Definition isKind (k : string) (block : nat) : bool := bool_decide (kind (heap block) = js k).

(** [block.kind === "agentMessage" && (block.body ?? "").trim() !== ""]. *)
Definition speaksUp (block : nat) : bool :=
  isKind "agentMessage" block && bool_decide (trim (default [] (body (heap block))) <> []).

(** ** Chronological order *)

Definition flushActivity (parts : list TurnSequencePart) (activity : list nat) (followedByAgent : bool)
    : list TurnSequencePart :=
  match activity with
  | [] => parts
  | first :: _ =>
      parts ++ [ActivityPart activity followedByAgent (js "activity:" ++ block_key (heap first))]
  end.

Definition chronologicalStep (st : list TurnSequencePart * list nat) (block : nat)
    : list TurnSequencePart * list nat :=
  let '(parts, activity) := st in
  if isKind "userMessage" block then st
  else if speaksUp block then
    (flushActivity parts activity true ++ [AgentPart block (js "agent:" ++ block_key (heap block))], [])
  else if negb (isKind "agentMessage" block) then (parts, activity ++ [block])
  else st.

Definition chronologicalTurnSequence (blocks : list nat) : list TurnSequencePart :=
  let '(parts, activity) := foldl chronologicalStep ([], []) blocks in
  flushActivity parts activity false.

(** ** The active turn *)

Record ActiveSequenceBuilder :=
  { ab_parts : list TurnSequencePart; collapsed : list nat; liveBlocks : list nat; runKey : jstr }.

------------------------

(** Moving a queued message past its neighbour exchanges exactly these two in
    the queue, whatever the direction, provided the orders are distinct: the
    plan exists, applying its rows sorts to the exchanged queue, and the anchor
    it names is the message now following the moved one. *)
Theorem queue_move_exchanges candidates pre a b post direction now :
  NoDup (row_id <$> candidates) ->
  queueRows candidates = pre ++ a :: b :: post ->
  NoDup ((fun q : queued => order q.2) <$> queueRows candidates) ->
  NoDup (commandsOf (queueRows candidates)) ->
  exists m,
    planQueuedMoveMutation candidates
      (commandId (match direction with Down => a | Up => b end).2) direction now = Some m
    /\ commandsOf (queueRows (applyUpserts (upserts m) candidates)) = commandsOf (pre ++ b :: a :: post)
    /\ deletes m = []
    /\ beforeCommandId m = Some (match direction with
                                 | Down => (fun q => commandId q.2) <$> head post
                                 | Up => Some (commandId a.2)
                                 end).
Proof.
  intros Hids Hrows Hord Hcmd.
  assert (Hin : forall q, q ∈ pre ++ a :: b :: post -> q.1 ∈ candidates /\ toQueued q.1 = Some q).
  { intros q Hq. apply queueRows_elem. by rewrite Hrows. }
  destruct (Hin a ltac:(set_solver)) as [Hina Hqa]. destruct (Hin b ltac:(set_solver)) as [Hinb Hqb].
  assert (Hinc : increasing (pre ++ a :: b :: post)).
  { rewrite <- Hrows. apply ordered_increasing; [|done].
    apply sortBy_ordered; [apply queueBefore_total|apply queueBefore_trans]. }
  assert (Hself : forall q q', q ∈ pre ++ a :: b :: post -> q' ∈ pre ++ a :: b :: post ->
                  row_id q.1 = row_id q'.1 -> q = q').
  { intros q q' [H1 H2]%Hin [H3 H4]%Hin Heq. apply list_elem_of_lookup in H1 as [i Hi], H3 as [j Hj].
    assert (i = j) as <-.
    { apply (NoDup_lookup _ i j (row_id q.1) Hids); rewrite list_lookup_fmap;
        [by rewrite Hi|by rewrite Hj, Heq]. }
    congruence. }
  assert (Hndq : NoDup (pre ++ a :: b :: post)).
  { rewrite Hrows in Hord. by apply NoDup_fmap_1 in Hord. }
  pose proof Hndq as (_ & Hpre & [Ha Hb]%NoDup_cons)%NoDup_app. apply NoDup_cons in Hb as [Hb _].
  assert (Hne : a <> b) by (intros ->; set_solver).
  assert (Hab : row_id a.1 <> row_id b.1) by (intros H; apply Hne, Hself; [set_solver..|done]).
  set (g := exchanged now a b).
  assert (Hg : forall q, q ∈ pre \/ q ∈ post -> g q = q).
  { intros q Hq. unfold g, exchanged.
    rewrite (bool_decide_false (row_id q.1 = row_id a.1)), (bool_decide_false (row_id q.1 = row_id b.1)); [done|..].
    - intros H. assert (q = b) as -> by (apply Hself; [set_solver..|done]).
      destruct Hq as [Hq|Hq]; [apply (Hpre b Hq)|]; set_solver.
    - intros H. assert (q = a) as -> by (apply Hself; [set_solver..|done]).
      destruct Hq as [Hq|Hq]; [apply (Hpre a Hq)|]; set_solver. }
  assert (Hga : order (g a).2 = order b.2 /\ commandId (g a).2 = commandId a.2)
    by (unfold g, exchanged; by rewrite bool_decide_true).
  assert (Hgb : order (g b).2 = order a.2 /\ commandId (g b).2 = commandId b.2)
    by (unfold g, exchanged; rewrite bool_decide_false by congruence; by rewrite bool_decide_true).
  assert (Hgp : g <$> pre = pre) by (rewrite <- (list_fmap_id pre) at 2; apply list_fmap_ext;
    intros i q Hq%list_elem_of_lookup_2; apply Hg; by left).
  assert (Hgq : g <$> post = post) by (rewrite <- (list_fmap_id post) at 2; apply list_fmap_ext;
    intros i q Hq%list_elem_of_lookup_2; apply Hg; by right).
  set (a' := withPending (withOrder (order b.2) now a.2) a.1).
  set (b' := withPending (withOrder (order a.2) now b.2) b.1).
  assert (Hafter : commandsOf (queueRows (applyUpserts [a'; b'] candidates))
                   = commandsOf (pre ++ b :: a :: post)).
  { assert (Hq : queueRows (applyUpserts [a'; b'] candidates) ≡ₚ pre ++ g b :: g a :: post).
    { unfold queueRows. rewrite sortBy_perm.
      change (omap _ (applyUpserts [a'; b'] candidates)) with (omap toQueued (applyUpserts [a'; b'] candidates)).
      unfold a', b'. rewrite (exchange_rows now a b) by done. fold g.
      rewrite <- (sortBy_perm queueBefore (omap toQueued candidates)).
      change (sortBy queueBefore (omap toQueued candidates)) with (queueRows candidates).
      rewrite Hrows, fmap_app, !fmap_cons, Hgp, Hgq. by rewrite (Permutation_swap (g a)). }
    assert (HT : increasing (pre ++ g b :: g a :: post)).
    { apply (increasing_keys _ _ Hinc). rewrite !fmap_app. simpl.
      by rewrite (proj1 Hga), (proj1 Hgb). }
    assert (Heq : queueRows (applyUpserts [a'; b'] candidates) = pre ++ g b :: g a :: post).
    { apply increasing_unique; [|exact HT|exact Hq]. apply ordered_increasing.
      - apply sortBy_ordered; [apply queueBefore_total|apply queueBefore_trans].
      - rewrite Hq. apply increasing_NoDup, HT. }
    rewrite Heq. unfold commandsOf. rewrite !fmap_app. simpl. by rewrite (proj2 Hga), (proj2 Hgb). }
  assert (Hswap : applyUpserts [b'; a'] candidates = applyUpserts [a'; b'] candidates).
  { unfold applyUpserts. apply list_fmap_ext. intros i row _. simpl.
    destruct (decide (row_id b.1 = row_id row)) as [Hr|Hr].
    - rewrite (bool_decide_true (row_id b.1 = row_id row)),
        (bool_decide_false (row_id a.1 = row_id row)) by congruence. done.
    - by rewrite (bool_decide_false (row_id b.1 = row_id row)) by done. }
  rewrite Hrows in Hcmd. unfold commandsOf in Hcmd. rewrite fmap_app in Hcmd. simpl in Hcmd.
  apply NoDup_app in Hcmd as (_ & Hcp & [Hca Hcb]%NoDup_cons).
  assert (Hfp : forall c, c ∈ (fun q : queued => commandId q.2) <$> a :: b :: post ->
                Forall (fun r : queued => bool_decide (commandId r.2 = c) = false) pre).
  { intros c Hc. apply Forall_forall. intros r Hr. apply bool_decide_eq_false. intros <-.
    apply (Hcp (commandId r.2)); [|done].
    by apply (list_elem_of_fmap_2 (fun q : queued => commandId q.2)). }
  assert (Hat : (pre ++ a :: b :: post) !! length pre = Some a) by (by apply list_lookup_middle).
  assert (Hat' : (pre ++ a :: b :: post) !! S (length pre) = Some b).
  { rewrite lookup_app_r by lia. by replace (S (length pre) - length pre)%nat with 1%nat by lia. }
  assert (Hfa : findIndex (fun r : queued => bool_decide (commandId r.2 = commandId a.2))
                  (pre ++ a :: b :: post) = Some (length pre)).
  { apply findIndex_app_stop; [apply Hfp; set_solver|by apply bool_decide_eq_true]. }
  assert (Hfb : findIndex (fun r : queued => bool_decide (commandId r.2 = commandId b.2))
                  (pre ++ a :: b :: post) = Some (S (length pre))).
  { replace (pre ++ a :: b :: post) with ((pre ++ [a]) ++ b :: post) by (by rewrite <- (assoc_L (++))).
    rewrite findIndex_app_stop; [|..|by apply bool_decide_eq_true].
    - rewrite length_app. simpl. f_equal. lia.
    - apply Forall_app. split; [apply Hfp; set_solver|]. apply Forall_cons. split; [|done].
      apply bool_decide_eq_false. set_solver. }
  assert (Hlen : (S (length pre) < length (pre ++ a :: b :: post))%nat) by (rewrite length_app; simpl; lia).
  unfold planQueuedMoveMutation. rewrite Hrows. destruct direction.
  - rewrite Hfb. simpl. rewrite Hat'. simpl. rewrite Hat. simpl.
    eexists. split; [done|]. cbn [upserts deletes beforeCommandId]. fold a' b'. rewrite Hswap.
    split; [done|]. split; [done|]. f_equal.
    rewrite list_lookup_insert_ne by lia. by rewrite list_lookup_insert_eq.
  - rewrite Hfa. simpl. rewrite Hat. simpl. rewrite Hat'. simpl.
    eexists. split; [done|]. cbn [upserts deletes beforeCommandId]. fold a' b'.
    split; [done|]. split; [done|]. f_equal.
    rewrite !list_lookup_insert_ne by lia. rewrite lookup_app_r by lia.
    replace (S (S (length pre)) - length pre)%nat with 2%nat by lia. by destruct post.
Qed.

------------------------

## WORK TASK
An exact copy of the lines above between the line holding "- apply sortBy_ordered;" and the line holding "Forall (fun r", inclusive, is the whole answer.

## ANSWER TO THE EXERCISE
      - apply sortBy_ordered; [apply queueBefore_total|apply queueBefore_trans].
      - rewrite Hq. apply increasing_NoDup, HT. }
    rewrite Heq. unfold commandsOf. rewrite !fmap_app. simpl. by rewrite (proj2 Hga), (proj2 Hgb). }
  assert (Hswap : applyUpserts [b'; a'] candidates = applyUpserts [a'; b'] candidates).
  { unfold applyUpserts. apply list_fmap_ext. intros i row _. simpl.
    destruct (decide (row_id b.1 = row_id row)) as [Hr|Hr].
    - rewrite (bool_decide_true (row_id b.1 = row_id row)),
        (bool_decide_false (row_id a.1 = row_id row)) by congruence. done.
    - by rewrite (bool_decide_false (row_id b.1 = row_id row)) by done. }
  rewrite Hrows in Hcmd. unfold commandsOf in Hcmd. rewrite fmap_app in Hcmd. simpl in Hcmd.
  apply NoDup_app in Hcmd as (_ & Hcp & [Hca Hcb]%NoDup_cons).
  assert (Hfp : forall c, c ∈ (fun q : queued => commandId q.2) <$> a :: b :: post ->
                Forall (fun r : queued => bool_decide (commandId r.2 = c) = false) pre).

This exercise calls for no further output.